*Assignment:*
Scan the records beneath this line for the line holding "fst (getRecommendations (Sample.offline" and the line holding "End RecommendFacts.", then transcribe exactly those two and all lines between.

Dataset content: Begin

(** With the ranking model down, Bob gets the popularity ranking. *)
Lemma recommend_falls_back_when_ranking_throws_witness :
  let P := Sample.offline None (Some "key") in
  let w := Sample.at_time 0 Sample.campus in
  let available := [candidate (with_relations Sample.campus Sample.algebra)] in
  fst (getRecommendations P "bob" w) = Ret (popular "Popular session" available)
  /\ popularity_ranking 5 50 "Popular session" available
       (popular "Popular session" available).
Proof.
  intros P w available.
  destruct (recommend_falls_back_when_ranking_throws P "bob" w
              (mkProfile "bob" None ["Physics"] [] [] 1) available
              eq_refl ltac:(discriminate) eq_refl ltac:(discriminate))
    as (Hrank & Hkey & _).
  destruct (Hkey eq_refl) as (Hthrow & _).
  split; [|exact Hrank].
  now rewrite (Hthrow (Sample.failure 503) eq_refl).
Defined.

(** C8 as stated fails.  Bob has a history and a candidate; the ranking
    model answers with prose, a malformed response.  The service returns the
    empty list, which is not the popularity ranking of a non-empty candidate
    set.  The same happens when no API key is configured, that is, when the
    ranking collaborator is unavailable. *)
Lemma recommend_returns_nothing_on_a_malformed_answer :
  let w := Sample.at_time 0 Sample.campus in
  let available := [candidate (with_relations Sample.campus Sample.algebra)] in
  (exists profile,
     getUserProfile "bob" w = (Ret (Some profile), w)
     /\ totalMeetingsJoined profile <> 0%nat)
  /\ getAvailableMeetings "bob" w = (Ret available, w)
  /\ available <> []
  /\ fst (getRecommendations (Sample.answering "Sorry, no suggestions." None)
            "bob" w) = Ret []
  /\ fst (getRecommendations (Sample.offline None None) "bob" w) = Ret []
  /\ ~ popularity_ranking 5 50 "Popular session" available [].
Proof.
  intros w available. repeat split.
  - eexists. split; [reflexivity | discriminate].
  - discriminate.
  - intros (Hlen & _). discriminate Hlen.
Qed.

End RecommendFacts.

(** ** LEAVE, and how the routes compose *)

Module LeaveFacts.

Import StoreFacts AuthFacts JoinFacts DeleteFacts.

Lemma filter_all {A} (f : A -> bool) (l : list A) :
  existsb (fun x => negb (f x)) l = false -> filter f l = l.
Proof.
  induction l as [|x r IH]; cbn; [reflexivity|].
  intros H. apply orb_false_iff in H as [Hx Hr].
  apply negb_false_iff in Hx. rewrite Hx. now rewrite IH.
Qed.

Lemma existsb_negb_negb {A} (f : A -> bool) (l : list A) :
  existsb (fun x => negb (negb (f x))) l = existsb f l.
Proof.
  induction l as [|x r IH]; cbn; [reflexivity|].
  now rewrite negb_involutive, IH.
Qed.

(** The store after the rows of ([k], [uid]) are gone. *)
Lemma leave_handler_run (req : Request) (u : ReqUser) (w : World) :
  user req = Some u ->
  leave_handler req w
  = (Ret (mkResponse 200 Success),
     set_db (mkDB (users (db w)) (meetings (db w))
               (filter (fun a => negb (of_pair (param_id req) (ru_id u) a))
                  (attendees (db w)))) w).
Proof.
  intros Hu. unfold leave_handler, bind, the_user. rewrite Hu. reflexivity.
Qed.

Dataset content: End
Dataset content: Begin

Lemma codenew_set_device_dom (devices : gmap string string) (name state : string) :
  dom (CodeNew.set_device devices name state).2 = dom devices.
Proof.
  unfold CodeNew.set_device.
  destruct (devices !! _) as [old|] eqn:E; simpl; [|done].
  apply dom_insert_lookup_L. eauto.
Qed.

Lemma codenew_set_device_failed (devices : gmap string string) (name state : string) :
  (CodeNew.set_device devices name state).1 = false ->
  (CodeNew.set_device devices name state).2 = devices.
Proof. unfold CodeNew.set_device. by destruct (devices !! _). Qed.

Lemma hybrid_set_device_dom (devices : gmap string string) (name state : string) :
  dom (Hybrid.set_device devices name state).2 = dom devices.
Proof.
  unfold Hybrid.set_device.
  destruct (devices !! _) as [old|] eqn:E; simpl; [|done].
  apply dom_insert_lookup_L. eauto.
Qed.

Dataset content: End

*Solution to this exercise:*
  /\ fst (getRecommendations (Sample.offline None None) "bob" w) = Ret []
  /\ ~ popularity_ranking 5 50 "Popular session" available [].
Proof.
  intros w available. repeat split.
  - eexists. split; [reflexivity | discriminate].
  - discriminate.
  - intros (Hlen & _). discriminate Hlen.
Qed.

End RecommendFacts.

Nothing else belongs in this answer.